The weather was nice that morning, almost eerily nice. The problem was that all the rain was now causing severe flooding in between our location in Raleigh and our boat near Belhaven. We called the marina to see if everyone and everything was OK. We were told everyone and all the boats, including ours, were doing fine. It would just be a day or two until we could get back. We ended up making a trip up to Virginia to retrieve our other car and from there were able to find clear roads to get us back to the boat.

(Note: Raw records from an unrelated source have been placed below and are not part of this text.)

(** C6, amended. The slot is read exactly once, at initialisation, and
    written once when initialisation ends (with the initial mode) and
    once on every toggle (with the new mode).  In particular, with
    nothing persisted and a platform that prefers dark, the first write
    is ["dark"] at the end of initialisation and the first toggle writes
    ["light"]. *)
Theorem C6_slot_reads_and_writes (b : Browser) :
  (forall w, mount b = Some w ->
     storage_calls (browser w)
     = (storage_calls b
        ++ [GetItem "theme"; SetItem "theme" (theme (hooks w))])%list)
  /\ (forall w, reachable b w ->
        exists w', toggleTheme w = Some w'
          /\ theme (hooks w') = toggle (theme (hooks w))
          /\ storage_calls (browser w')
             = (storage_calls (browser w)
                ++ [SetItem "theme" (theme (hooks w'))])%list)
  /\ (forall w, reachable b w ->
        reads (storage_calls (browser w)) = S (reads (storage_calls b)))
  /\ (localStorage b !! "theme" = None -> prefers_dark b = true ->
      exists w0 w1,
        mount b = Some w0
        /\ storage_calls (browser w0)
           = (storage_calls b
              ++ [GetItem "theme"; SetItem "theme" "dark"])%list
        /\ toggleTheme w0 = Some w1
        /\ storage_calls (browser w1)
           = (storage_calls b
              ++ [GetItem "theme"; SetItem "theme" "dark";
                  SetItem "theme" "light"])%list).
Proof.
  split; [exact (mount_calls b) | ].
  split.
  { intros w Hr. destruct (toggleTheme_total w) as [w' Ht].
    pose proof (reachable_initialized b w Hr) as Hi.
    exists w'. split; [exact Ht | ]. split.
    - destruct (toggleTheme_inv w w' Hi Ht) as [-> _]. reflexivity.
    - exact (toggleTheme_calls w w' Hi Ht). }
  split; [exact (reachable_reads b) | ].
  intros Hs Hd.
  assert (Ht : theme (fst (detect_initial_theme first_render b))
               = "dark").
  { rewrite detect_initial_theme_eq. simpl. rewrite Hs.
    unfold platform_mode. rewrite Hd. reflexivity. }
  destruct (mount_total b) as [w0 Hm]; [rewrite Ht; reflexivity | ].
  destruct (toggleTheme_total w0) as [w1 Hw1].
  pose proof (mount_initialized b w0 Hm) as Hi.
  assert (H0 : theme (hooks w0) = "dark").
  { pose proof (mount_inv b w0 Hm) as [-> _]. exact Ht. }
  assert (H1 : theme (hooks w1) = "light").
  { destruct (toggleTheme_inv w0 w1 Hi Hw1) as [-> _]. simpl.
    rewrite H0. reflexivity. }
  exists w0, w1.
  split; [exact Hm | ].
  split; [rewrite (mount_calls b w0 Hm), H0; reflexivity | ].
  split; [exact Hw1 | ].
  rewrite (toggleTheme_calls w0 w1 Hi Hw1), (mount_calls b w0 Hm), H0, H1.
  rewrite <- app_assoc. reflexivity.
Qed.

Lemma C6_witness :
  let b := page_load ∅ true in
  localStorage b !! "theme" = None
  /\ prefers_dark b = true
  /\ exists w0 w1,
       mount b = Some w0
       /\ storage_calls (browser w0)
          = [GetItem "theme"; SetItem "theme" "dark"]
       /\ toggleTheme w0 = Some w1
       /\ storage_calls (browser w1)
          = [GetItem "theme"; SetItem "theme" "dark"; SetItem "theme" "light"].
Proof.
  intros b. split; [reflexivity | ]. split; [reflexivity | ].
  exact (proj2 (proj2 (proj2 (C6_slot_reads_and_writes b))) eq_refl eq_refl).
Defined.

(** C7, as stated, fails: initialised with the slot holding ["blue"],
    the theme is ["blue"], and two toggles give ["light"] and then
    ["dark"], not the theme they started from. *)
Lemma C7_double_toggle_from_stored_string :
  exists w w1 w2,
    mount (page_load (<["theme" := "blue"]> ∅) false) = Some w
    /\ initialized w
    /\ toggleTheme w = Some w1
    /\ toggleTheme w1 = Some w2
    /\ theme (hooks w) = "blue"
    /\ theme (hooks w1) = "light"
    /\ theme (hooks w2) = "dark"
    /\ theme (hooks w2) <> theme (hooks w).
Proof.
  eexists. eexists. eexists.
  split; [reflexivity | ]. split; [reflexivity | ].
  split; [reflexivity | ]. split; [reflexivity | ].
  split; [reflexivity | ]. split; [reflexivity | ].
  split; [reflexivity | ].
  simpl. discriminate.
Qed.

(** C7, amended. In every initialised state two toggles can be made,
    and after each of them the persisted value equals the theme in
    memory.  When the theme is light or dark the two toggles bring it
    back to where it was; when it is any other string (one taken
    unchecked from the slot) the first toggle gives light and the second
    dark. *)
Theorem C7_double_toggle_restores_mode (w : World) :
  initialized w ->
  exists w1 w2,
    toggleTheme w = Some w1
    /\ toggleTheme w1 = Some w2
    /\ persisted w1 = Some (theme (hooks w1))
    /\ persisted w2 = Some (theme (hooks w2))
    /\ (is_mode (theme (hooks w)) -> theme (hooks w2) = theme (hooks w))
    /\ (~ is_mode (theme (hooks w)) ->
        theme (hooks w1) = "light" /\ theme (hooks w2) = "dark").
Proof.
  intros Hi.
  destruct (toggleTheme_total w) as [w1 H1].
  destruct (toggleTheme_total w1) as [w2 H2].
  pose proof (toggleTheme_initialized w w1 Hi H1) as Hi1.
  pose proof (toggleTheme_initialized w1 w2 Hi1 H2) as Hi2.
  destruct (toggleTheme_inv w w1 Hi H1) as [Hh1 Ha1].
  destruct (toggleTheme_inv w1 w2 Hi1 H2) as [Hh2 Ha2].
  apply (apply_theme_mounted _ _ _ Hi1) in Ha1.
  apply (apply_theme_mounted _ _ _ Hi2) in Ha2.
  destruct Ha1 as (_ & Hs1 & _). destruct Ha2 as (_ & Hs2 & _).
  exists w1, w2. split; [exact H1 | ]. split; [exact H2 | ].
  split; [unfold persisted; rewrite Hs1; apply lookup_insert_eq | ].
  split; [unfold persisted; rewrite Hs2; apply lookup_insert_eq | ].
  rewrite Hh2, Hh1. simpl. split.
  - intros Hmode. apply toggle_involutive. exact Hmode.
  - intros Hn. unfold toggle.
    destruct (String.eqb (theme (hooks w)) "light") eqn:E.
    + exfalso. apply Hn. left. apply String.eqb_eq. exact E.
    + split; reflexivity.
Qed.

|Approaching Rover after the storm.|
When we arrived back at the marina, we drained the water from the dinghy (it was left upright so it would fill with water and hold it down when the winds picked up) and reattached the motor. We made our way back to Rover and found her where we left her. One of the lifeline gates had come loose but the netting held it secure enough. Otherwise, the boat was in great condition! We removed the secondary bridle (it was never actually used) and fired up the engines. It took a bit to pull up the anchor as the winds apparently helped it dig in pretty well. When we deployed the anchor, I added a trip line with a float attached (to mark the anchor location in case any other boats thought about anchoring near us after we left) and used that line to help coax the anchor out of the creek bed. It came up with a good amount of mud and some decaying wood branches on it. I used about 6 buckets full of water to clean the mud off of the anchor and chain as we pulled it in. I'm very happy with the performance of my Mantus anchor, it has held the boat everywhere I've put it.
A short motor back to the marina and we were once again tied to the dock and plugged in. Everything turned out about as well as it could have regarding weathering the storm. What happens next is still up in the air. With all the destruction to the south of us, we are wondering if it makes sense to try and continue going south. Will we be able to find marinas and fuel along the way? Will there be new shoaling or missing markers? We simply do not know at this time. So, it is unclear if we will be continuing the trip south soon or if we will need to stay put a while longer. These are the questions we will need to answer in the coming days.
But for now we are just happy that everything is well and we are once again back on the boat.